Rather than subject young children to stomach stapling and all the trauma and rigmarole this involves, they would be better spending the money on teaching these kids and their mothers/primary care-givers how to shop properly, ie no junk foods, and how to cook, proper nourishing food that isn't packed full of fats, sugar and salt.
Will the taxpayer then be expected to pay for all the lawsuits when these kids decide that they've been traumatised; or better still, let the lawsuits be paid for by the psychiatrists who deemed them fit in the first place!
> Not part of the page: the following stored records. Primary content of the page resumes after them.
(** * Overcooked grid-world environment: a model of [src/overcooked_env/sim.hpp]

    The first half of this development embeds the data model and the inline
    member functions of [sim.hpp] (struct [Object], struct [PlayerState],
    struct [WorldState], the enumerations and the size macros).  Fixed-width
    fields are machine words: [uint8_t] and [int8_t] are both 8-bit words,
    read with [word.unsigned] and [word.signed] respectively, so every value
    of a Rocq record is a value of the C++ struct and conversely.

    The second half models the per-tick engine ([sim.cpp], which is not part
    of the available sources) from the prose specification; each definition
    that stands for missing code says so in its documentation. *)

From Stdlib Require Import ZArith Lia List Bool.
From coqutil Require Import Word.Interface Word.Properties Word.Naive.
From stdpp Require Import base option list.

Local Open Scope Z_scope.

(** ** Machine integers *)

Abbreviation uint8 := (@word.rep 8 Naive.word8) (only parsing).
Abbreviation int8 := (@word.rep 8 Naive.word8) (only parsing).

(** Conversion of a C++ [int] to [uint8_t] / [int8_t]: reduction modulo 2^8. *)
Definition u8 (z : Z) : uint8 := word.of_Z z.
Definition i8 (z : Z) : int8 := word.of_Z z.

(** ** Macros of [sim.hpp] *)

Definition NUM_MOVES : Z := 6.
Definition MAX_SIZE : Z := 256.
Definition MAX_NUM_PLAYERS : Z := 2.
Definition MAX_NUM_INGREDIENTS : Z := 3.
Definition NUM_RECIPES : Z :=
  (MAX_NUM_INGREDIENTS + 1) * (MAX_NUM_INGREDIENTS + 1).

(** ** Enumerations

    Each enumeration is the inductive type of its enumerators. *)

Inductive ActionT : Set := NORTH | SOUTH | EAST | WEST | STAY | INTERACT.
Inductive TerrainT : Set :=
  AIR | POT | COUNTER | ONION_SOURCE | TOMATO_SOURCE | DISH_SOURCE | SERVING.
Inductive ObjectT : Set := NONE | TOMATO | ONION | DISH | SOUP.

Definition ObjectT_eqb (a b : ObjectT) : bool :=
  match a, b with
  | NONE, NONE | TOMATO, TOMATO | ONION, ONION | DISH, DISH | SOUP, SOUP => true
  | _, _ => false
  end.

(** The enumerator values of [ActionT] ([NORTH=0] ... [INTERACT=5]). *)
Definition ActionT_code (a : ActionT) : Z :=
  match a with
  | NORTH => 0 | SOUTH => 1 | EAST => 2 | WEST => 3 | STAY => 4 | INTERACT => 5
  end.

(** ** struct Object *)

Record Object : Type := mkObject {
  name : ObjectT;
  num_onions : uint8;
  num_tomatoes : uint8;
  cooking_tick : int8
}.

(** The default member initialisers: [NONE], 0, 0, -1. *)
Definition Object_default : Object :=
  {| name := NONE; num_onions := u8 0; num_tomatoes := u8 0;
     cooking_tick := i8 (-1) |}.

#[global] Instance Object_inhabited : Inhabited Object :=
  populate Object_default.

(** [uint8_t num_ingredients() { return num_onions + num_tomatoes; }]
    Both operands are promoted to [int]; the sum is narrowed on return. *)
Definition num_ingredients (o : Object) : uint8 :=
  u8 (word.unsigned (num_onions o) + word.unsigned (num_tomatoes o)).

(** [uint8_t get_recipe()
     { return (MAX_NUM_INGREDIENTS + 1) * num_onions + num_tomatoes; }] *)
Definition get_recipe (o : Object) : uint8 :=
  u8 ((MAX_NUM_INGREDIENTS + 1) * word.unsigned (num_onions o)
      + word.unsigned (num_tomatoes o)).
surely NICE should be looking at commonsense preventative measures and absolutely not recommending dangerous surgery
why not support campaigns to get swimming pools properly funded and re-opened, and protest against the selling off of Britain's playing fields
NICE should be challenging the Dept of Culture, Media and Sport to truly support these kind of things: we need a national register of all the pools in this country: closed; open; in danger, etc
i have been campaigning for four years for Broomhill Pool in Ipswich: a 50 metre outdoor pool where children could stay all day if they wished; this was closed in 2002 and there is no other facility like it in the whole of Suffolk;
it is appalling to think that stomach stapling can be seriously recommended in the same breath as "clinical excellence."
sally wainman
secretary of the broomhill pool trust
Sally and Sue, I concur! Selling off sports facilities coupled with a lack of education on cooking and domestic issues cant help the fact that more and more children (and adults) are becoming fat.
As per previous comments,
the money should be spend on giving these poor children free access to sporting activities as well as healthy eating.
Surely prevention is better than cure.
If they have Liposuction once they will thinking of this as a solution just like abortions which will be requested more than once.